◆ Exercise prompt: Copy each line of the entries below that contains the string "then".
-------- Supplied material
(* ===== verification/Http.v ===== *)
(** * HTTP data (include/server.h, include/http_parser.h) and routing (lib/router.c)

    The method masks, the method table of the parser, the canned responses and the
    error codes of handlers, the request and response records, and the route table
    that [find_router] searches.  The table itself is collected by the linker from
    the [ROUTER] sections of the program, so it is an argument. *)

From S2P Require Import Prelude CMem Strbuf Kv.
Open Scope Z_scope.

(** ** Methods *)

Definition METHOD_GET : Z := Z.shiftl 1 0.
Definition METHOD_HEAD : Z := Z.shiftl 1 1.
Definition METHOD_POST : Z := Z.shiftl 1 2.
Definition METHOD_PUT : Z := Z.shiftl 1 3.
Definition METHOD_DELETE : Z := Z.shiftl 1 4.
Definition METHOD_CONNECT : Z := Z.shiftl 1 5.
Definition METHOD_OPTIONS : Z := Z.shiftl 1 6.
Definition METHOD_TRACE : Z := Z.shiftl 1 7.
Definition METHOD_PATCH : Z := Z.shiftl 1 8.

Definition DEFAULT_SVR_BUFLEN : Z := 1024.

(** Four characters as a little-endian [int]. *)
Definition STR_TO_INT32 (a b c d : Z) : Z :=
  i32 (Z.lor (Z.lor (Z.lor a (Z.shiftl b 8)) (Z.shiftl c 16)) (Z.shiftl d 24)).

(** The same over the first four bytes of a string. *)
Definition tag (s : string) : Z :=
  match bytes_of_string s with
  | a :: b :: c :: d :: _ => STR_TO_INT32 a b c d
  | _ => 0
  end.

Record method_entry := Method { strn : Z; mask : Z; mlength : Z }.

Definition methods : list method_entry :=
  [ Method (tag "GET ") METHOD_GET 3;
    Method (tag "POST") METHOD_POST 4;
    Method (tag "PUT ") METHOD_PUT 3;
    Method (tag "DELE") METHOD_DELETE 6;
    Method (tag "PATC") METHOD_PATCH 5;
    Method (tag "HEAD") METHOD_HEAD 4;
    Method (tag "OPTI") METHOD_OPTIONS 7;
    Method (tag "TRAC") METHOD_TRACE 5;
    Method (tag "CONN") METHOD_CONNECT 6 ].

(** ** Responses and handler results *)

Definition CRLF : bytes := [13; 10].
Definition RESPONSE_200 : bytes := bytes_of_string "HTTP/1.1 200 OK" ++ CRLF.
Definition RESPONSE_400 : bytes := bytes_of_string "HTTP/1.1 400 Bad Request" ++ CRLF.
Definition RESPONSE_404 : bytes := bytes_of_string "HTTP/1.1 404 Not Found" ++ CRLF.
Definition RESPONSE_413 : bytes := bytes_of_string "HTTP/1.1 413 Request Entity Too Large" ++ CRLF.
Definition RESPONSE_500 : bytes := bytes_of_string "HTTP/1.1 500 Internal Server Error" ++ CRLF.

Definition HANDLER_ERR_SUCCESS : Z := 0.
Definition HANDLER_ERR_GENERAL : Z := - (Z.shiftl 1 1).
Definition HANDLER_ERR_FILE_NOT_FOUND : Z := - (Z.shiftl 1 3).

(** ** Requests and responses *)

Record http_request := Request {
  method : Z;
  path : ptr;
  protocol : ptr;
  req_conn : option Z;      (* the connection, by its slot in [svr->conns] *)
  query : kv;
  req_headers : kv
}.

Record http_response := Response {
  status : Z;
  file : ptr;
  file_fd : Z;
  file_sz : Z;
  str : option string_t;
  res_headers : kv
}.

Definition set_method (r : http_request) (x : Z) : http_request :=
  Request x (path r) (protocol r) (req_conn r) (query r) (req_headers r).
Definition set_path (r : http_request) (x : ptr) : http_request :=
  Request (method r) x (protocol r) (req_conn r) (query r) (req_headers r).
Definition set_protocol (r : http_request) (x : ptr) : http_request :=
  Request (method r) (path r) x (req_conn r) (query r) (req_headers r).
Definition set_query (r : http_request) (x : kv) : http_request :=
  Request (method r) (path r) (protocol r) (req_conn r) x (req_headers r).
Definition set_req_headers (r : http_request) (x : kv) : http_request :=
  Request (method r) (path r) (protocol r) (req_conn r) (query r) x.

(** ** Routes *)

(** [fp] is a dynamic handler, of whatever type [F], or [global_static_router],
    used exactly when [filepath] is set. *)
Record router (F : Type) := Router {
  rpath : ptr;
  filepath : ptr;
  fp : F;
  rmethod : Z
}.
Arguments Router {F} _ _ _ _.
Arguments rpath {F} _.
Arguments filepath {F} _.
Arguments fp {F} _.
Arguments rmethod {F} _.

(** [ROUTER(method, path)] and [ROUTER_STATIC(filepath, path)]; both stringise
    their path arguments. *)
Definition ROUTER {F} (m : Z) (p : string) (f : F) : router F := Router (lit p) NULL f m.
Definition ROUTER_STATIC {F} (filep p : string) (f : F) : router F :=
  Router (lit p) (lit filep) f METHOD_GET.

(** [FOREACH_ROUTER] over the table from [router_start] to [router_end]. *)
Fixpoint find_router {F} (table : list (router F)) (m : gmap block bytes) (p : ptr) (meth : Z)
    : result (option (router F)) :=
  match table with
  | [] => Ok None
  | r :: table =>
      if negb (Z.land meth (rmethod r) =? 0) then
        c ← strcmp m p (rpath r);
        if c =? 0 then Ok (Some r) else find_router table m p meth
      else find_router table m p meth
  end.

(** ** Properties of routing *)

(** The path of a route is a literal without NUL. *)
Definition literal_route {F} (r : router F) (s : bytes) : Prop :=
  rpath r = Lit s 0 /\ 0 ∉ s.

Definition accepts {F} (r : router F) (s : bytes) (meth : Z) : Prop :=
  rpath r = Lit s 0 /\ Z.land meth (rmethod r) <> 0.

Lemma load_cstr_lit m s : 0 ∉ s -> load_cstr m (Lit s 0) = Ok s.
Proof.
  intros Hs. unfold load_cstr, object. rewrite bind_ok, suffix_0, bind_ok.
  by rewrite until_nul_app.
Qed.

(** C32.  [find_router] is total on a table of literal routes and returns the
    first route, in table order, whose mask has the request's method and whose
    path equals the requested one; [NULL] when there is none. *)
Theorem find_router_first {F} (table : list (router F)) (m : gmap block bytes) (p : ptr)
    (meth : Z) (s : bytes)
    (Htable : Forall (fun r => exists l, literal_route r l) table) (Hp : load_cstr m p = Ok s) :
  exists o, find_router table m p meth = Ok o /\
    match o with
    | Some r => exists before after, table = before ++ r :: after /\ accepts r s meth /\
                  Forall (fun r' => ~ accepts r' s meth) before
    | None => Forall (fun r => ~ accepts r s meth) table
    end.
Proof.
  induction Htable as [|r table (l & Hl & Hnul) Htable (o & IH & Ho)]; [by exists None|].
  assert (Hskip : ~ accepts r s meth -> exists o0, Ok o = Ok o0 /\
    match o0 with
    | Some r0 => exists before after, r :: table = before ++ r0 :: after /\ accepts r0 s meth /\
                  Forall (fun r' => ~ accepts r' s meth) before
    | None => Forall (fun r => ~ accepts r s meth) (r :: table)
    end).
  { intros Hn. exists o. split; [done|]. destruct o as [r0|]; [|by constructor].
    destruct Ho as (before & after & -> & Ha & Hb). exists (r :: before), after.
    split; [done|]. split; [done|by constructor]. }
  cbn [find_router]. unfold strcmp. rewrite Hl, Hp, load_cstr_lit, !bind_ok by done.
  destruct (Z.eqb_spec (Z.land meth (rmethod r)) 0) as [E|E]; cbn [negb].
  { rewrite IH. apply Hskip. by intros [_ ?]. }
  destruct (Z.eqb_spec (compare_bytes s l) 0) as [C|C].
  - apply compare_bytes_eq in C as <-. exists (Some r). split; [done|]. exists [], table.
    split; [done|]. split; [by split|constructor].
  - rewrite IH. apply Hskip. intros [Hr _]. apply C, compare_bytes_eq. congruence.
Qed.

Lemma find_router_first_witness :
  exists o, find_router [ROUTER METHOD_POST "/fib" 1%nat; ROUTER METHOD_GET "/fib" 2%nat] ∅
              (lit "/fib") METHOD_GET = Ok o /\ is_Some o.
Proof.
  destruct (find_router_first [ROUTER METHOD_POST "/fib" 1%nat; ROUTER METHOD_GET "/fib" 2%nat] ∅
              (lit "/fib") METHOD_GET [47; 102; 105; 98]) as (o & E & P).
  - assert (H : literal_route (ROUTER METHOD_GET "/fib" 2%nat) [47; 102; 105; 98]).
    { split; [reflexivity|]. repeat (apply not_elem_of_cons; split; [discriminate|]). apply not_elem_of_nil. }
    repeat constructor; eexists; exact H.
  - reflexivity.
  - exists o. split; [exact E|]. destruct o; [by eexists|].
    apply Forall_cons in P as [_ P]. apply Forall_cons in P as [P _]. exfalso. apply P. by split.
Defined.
----------------
◆ Written answer:
      if negb (Z.land meth (rmethod r) =? 0) then
        if c =? 0 then Ok (Some r) else find_router table m p meth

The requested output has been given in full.